Scan the entries below and extract each line with the word "HeapFacts" in it.

(Stored dataset items)

+-------+

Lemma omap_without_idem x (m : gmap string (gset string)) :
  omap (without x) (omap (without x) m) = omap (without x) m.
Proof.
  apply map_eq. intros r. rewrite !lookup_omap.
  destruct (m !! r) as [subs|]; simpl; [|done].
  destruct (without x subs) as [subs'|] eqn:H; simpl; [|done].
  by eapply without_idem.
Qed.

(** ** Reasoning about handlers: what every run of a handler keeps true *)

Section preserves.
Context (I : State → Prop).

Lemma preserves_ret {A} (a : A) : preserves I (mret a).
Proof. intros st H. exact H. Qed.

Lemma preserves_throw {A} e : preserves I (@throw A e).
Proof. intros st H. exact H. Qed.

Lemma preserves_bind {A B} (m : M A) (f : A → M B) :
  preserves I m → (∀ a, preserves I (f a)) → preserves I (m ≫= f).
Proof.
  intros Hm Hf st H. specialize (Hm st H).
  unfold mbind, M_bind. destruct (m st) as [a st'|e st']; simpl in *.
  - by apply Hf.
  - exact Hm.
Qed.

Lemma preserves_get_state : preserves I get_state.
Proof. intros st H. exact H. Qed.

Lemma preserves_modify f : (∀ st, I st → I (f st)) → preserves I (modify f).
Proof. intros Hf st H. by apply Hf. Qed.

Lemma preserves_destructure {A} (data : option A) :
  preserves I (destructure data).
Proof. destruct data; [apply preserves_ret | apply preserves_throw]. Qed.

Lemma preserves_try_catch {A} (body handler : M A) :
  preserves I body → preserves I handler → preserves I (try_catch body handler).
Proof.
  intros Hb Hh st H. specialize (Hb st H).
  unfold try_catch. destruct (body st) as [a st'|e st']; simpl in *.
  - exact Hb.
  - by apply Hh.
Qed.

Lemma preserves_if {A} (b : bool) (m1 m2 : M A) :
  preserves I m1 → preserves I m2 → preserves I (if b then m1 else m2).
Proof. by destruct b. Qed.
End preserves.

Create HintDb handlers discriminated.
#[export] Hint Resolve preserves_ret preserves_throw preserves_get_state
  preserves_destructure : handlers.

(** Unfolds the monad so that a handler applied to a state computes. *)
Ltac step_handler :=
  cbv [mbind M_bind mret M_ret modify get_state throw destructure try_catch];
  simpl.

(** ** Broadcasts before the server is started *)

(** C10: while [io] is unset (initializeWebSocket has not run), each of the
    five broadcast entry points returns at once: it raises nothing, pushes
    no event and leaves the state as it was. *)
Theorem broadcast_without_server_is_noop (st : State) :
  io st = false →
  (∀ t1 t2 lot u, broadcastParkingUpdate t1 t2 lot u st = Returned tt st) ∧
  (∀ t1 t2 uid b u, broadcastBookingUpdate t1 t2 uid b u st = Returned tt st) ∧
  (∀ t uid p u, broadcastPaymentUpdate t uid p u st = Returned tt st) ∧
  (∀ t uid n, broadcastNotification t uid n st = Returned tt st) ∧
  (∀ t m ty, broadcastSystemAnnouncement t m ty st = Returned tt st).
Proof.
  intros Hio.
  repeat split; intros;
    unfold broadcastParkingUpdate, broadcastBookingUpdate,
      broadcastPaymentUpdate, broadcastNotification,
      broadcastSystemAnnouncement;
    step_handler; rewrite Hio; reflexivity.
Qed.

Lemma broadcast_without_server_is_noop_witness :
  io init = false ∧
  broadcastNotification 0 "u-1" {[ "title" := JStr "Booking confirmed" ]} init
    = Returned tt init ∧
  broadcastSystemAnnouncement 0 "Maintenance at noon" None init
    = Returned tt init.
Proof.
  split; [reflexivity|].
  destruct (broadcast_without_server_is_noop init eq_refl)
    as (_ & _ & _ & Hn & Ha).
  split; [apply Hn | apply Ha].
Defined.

+-------+

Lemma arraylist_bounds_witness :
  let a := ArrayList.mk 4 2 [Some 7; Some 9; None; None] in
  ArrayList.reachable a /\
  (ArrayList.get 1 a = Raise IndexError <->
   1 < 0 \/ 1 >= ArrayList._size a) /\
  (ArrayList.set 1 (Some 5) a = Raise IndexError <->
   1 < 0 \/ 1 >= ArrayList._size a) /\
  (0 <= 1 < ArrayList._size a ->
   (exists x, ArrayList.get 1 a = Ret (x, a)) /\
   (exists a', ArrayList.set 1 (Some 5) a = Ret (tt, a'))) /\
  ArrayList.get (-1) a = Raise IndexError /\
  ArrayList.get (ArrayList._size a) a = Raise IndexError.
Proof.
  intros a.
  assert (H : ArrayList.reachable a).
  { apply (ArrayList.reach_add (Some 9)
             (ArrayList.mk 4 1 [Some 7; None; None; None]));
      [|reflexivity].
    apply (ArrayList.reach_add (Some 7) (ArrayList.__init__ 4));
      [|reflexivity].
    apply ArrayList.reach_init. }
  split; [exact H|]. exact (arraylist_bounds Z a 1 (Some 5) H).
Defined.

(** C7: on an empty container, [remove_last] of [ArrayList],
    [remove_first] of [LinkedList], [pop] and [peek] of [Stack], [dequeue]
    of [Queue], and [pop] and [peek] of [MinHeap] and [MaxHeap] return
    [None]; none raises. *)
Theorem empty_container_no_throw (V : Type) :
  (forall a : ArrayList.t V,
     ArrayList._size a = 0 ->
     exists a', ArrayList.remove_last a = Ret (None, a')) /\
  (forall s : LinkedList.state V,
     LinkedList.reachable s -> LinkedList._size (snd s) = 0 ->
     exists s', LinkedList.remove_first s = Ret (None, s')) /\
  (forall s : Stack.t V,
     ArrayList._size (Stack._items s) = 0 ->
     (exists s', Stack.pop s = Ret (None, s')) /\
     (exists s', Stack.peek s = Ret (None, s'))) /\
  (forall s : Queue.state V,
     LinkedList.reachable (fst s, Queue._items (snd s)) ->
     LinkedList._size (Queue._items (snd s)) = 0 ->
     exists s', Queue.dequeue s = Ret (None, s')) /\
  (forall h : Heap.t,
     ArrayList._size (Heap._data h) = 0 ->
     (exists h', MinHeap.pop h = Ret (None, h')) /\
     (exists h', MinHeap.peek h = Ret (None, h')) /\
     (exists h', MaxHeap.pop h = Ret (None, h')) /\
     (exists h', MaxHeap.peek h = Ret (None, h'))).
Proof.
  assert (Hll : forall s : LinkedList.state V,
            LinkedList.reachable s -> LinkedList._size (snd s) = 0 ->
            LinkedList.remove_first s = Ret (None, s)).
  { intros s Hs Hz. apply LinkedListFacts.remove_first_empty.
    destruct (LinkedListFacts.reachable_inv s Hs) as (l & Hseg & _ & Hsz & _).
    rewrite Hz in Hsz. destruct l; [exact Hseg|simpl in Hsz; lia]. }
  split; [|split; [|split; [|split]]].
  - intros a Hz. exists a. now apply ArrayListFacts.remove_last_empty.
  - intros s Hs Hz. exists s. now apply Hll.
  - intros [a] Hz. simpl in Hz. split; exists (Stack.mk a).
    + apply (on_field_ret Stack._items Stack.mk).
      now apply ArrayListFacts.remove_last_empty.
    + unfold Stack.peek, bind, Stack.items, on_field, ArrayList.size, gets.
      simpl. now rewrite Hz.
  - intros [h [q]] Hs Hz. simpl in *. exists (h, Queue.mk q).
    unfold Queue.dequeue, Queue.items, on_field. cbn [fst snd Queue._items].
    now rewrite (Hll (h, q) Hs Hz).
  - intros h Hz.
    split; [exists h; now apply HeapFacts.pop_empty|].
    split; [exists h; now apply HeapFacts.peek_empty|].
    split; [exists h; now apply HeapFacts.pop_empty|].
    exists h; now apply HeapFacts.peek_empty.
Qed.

+-------+

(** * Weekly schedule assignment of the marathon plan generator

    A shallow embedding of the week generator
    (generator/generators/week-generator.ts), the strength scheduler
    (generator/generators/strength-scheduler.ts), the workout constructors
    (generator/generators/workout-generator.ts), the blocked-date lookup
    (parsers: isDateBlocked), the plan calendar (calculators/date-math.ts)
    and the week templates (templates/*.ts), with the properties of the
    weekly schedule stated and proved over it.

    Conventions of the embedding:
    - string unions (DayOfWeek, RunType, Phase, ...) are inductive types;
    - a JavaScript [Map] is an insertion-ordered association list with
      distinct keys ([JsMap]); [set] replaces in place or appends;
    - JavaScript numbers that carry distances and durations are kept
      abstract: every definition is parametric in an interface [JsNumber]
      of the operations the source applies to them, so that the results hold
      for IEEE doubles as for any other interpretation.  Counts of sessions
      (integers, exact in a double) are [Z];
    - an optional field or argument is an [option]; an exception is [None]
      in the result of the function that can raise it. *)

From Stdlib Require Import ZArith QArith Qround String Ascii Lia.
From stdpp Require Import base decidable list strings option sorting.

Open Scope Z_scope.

+-------+

**Task response**
    split; [exists h; now apply HeapFacts.pop_empty|].
    split; [exists h; now apply HeapFacts.peek_empty|].
    split; [exists h; now apply HeapFacts.pop_empty|].
    exists h; now apply HeapFacts.peek_empty.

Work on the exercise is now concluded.